Building a Scalable Ad Attribution Platform: Architecture & Real‑Time Data Flow
This article explains how to design and implement a scalable ad attribution platform, covering data collection, real‑time processing with Kafka, storage in HBase, deduplication strategies, attribution models, and configurable media integration to maximize ROI for marketers.
Background
Marketers aim to maximize ROI across many advertising channels, but often face questions such as which channel brings the most users, which drives activation, which yields the highest conversion, how to run low‑cost campaigns, and how to optimize the ad model.
Which channel and specific ad plan a user came from?
Which channel brings the most new users or is best for activation?
Which channel has the best conversion and most paying users?
How to run low‑cost high‑volume campaigns?
How to optimize the advertising model?
Attribution platforms help answer these questions by providing detailed channel‑level data, enabling ROI calculation, audience analysis, dynamic optimization, and objective justification for marketing budgets.
John Wanamaker once said, “Half of my advertising budget is wasted, but I don’t know which half.”
With ad attribution technology, marketers can identify the ineffective half and make informed decisions.
Business Overview
Ad Attribution Platform tracks and analyzes ad performance, helping marketers understand how users reach the product through various channels, evaluate campaign effectiveness, and optimize media models to improve conversion rates and ROI. Common platforms include AppsFlyer, Adjust, Kochava, and Umeng.

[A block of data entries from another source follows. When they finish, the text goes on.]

(** * Composer: the MIDI utility module [src/utils/midi_utils.py]

    A shallow embedding of [load_midi_file], [get_midi_info],
    [validate_midi_file] and [filter_midi_by_instrument], and the
    properties of the summary dictionary, the validation thresholds and
    the instrument filter.

    Python integers are [Z], Python floats are the binary64 floats of
    [PrimFloat], dictionaries with string keys are [gmap string value],
    exceptions are the left summand of [result].  The two parsing
    libraries, the file system, [np.mean], integer true division and the
    formatting of floats are not code of this module: they are the fields
    of the class [Runtime]. *)

From Stdlib Require Import ZArith String List PrimFloat SpecFloat FloatOps.
From stdpp Require Import gmap strings list fin_maps pretty sorting.

#[local] Set Warnings "-register-all".
#[local] Open Scope string_scope.
#[local] Open Scope list_scope.
#[local] Open Scope Z_scope.

(** ** Exceptions and results *)

(** The classes of [Exception] this module raises itself or provokes in
    the interpreter and the file system; [OSError] is an [OSError] of
    another class than [FileNotFoundError]; [LibraryError] stands for any
    other subclass of [Exception] coming out of a parsing library.
    [InvalidReference] is not a Python exception: it marks a heap
    location that holds no object, which no Python program can produce. *)
Inductive exn_class : Type :=
  | FileNotFoundError
  | OSError
  | ValueError
  | ZeroDivisionError
  | OverflowError
  | KeyError
  | TypeError
  | AttributeError
  | LibraryError (class_name : string)
  | InvalidReference.

(** An exception: its class and [str(e)]. *)
Record exn : Type := Exn { exn_type : exn_class; exn_str : string }.

Definition result (A : Type) : Type := (exn + A)%type.

Definition ret {A} (a : A) : result A := inr a.
Definition raise {A} (c : exn_class) (msg : string) : result A := inl (Exn c msg).

Definition bind {A B} (r : result A) (k : A -> result B) : result B :=
  match r with
  | inl e => inl e
  | inr a => k a
  end.

Notation "x <- e ; k" := (bind e (fun x => k))
  (at level 20, e at level 100, k at level 200, only parsing).

(** [try: body except Exception as e: handler(e)]. *)
Definition try_except {A} (body : result A) (handler : exn -> result A) : result A :=
  match body with
  | inl e => handler e
  | inr a => ret a
  end.

(** ** Python values *)

Inductive value : Type :=
  | VInt (z : Z)
  | VFloat (f : float)
  | VBool (b : bool)
  | VStr (s : string)
  | VList (l : list value)
  | VDict (d : gmap string value).

Abbreviation dict := (gmap string value).

(** [d[k]] *)
Definition getitem (d : dict) (k : string) : result value :=
  match d !! k with
  | Some v => ret v
  | None => raise KeyError ("'" +:+ k +:+ "'")
  end.

(** [d[k].append(x)]: the list stored under [k] is extended in place. *)
Definition list_append (k : string) (x : value) (d : dict) : dict :=
  alter (fun v => match v with VList l => VList (l ++ [x]) | _ => v end) k d.

(** [len(l)] *)
Definition len {A} (l : list A) : Z := Z.of_nat (length l).

(** [sum(...)] over integers: starts at 0 and adds from the left. *)
Definition py_sum (l : list Z) : Z := fold_left Z.add l 0.

(** [min] and [max] of a sequence whose first element is [x]: the first
    extremal element is kept. *)
Definition py_min (x : Z) (l : list Z) : Z :=
  fold_left (fun m y => if y <? m then y else m) l x.

Definition py_max (x : Z) (l : list Z) : Z :=
  fold_left (fun m y => if m <? y then y else m) l x.

(** Truth value of a float: every float but the two zeros is true. *)
Definition float_truthy (f : float) : bool := negb (PrimFloat.eqb f 0%float).

(** [str] of an integer. *)
Definition str_int (z : Z) : string := pretty z.

(** ** The MIDI objects of the two backends *)

(** A note; [T] is the type of its times: ticks ([Z]) under miditoolkit,
    seconds ([float]) under pretty_midi. *)
Record Note (T : Type) : Type := {
  pitch : Z;
  start : T;
  end_ : T;
  velocity : Z
}.
Arguments pitch {T} _.
Arguments start {T} _.
Arguments end_ {T} _.
Arguments velocity {T} _.

Record Instrument (T : Type) : Type := {
  program : Z;
  is_drum : bool;
  name : string;
  notes : list (Note T)
}.
Arguments Build_Instrument {T} _ _ _ _.
Arguments program {T} _.
Arguments is_drum {T} _.
Arguments name {T} _.
Arguments notes {T} _.

Record TempoChange : Type := { tempo : float; tempo_time : Z }.
Record TimeSignature : Type := { numerator : Z; denominator : Z; ts_time : Z }.
Record KeySignature : Type := { key_name : string; ks_time : Z }.

(** [miditoolkit.MidiFile] *)
Record MidiFile : Type := {
  ticks_per_beat : Z;
  max_tick : Z;
  tempo_changes : list TempoChange;
  time_signature_changes : list TimeSignature;
  key_signature_changes : list KeySignature;
  instruments : list (Instrument Z)
}.

(** [pretty_midi.PrettyMIDI]: its instruments, and the times of its
    events outside the instruments (time signatures, key signatures,
    lyrics, texts), which the method [get_end_time] reads too. *)
Record PrettyMIDI : Type := {
  pm_instruments : list (Instrument float);
  pm_meta_times : list float
}.

(** What a caller may hand over in place of a path: an object of one of
    the two backends, or an object of another type, of which only
    [type(o).__name__] and [str(type(o))] matter. *)
Inductive pyobj : Type :=
  | MT (m : MidiFile)
  | PM (p : PrettyMIDI)
  | Foreign (type_name type_repr : string).

(** The argument of [get_midi_info] and [validate_midi_file]. *)
Inductive midi_source : Type :=
  | AtPath (file_path : string)
  | Given (o : pyobj).

(** ** Objects by reference *)

Definition loc : Type := positive.
Abbreviation heap := (gmap loc pyobj).

(** The argument of [filter_midi_by_instrument]: a path, or a reference
    to an object already loaded. *)
Inductive midi_handle : Type :=
  | PathArg (file_path : string)
  | ObjArg (l : loc).

(** A new object is stored at a location the heap does not use. *)
Definition new_object (o : pyobj) (h : heap) : loc * heap :=
  let l := fresh (dom h) in (l, <[l := o]> h).

(** ** What the module takes from its environment *)

Class Runtime : Type := {
  (** [Path(file_path).exists()]: [True], [False], or the [OSError] that
      the file system answers and the method does not swallow (a name
      that is too long, a directory that may not be searched) *)
  path_exists : string -> result bool;
  (** [str(Path(file_path))] *)
  path_str : string -> string;
  (** [miditoolkit.MidiFile(s)] *)
  miditoolkit_MidiFile : string -> result MidiFile;
  (** [pretty_midi.PrettyMIDI(s)] *)
  pretty_midi_PrettyMIDI : string -> result PrettyMIDI;
  (** [midi.get_end_time()] of a PrettyMIDI object, computed from the
      object at every call *)
  get_end_time : PrettyMIDI -> float;
  (** [np.mean] of a list of floats *)
  np_mean : list float -> float;
  (** [a / b] on integers, for a divisor that is not zero: the quotient,
      or the [OverflowError] of a quotient too large for a float *)
  int_truediv : Z -> Z -> result float;
  (** [f"{x:.1f}"] *)
  format_1f : float -> string;
  (** [f"{x}"] on a float *)
  str_float : float -> string
}.

(** [a / b] on integers. *)
Definition py_truediv `{Runtime} (a b : Z) : result float :=
  if b =? 0 then raise ZeroDivisionError "division by zero"
  else int_truediv a b.

Section MidiUtils.
Context `{RT : Runtime}.

(** *** [load_midi_file] (lines 12-40) *)

Definition load_midi_file (file_path : string) (backend : string) : result pyobj :=
  found <- path_exists file_path;
  if negb found then
    raise FileNotFoundError ("MIDI file not found: " +:+ path_str file_path)
  else if String.eqb backend "miditoolkit" then
    m <- miditoolkit_MidiFile (path_str file_path) ; ret (MT m)
  else if String.eqb backend "pretty_midi" then
    p <- pretty_midi_PrettyMIDI (path_str file_path) ; ret (PM p)
  else
    raise ValueError
      ("Unknown backend: " +:+ backend +:+ ". Use 'miditoolkit' or 'pretty_midi'").

(** *** [_get_info_miditoolkit] and [_get_info_pretty_midi] (lines 66-141) *)

(** The dictionary literal [inst_info] of the two loops. *)
Definition inst_info {T} (inst : Instrument T) : value :=
  VDict (<["num_notes" := VInt (len (notes inst))]>
        (<["name" := VStr (name inst)]>
        (<["is_drum" := VBool (is_drum inst)]>
        (<["program" := VInt (program inst)]> ∅)))).

(** [for inst in midi.instruments: info["instruments"].append(inst_info)] *)
Definition append_instruments {T} (insts : list (Instrument T)) (info : dict) : dict :=
  fold_left (fun info inst => list_append "instruments" (inst_info inst) info) insts info.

The attribution flow typically follows click‑based mapping, consisting of several steps:
1. Ad Delivery
Define campaign strategy, select platforms, set budgets, and aim to expose the product or service.
2. User Click
The click is the user’s touchpoint that leads to the landing page.
3. Media Reports Click Data
Media sends click data containing device identifiers (IMEI, OAID, IDFA, MAC) and ad parameters.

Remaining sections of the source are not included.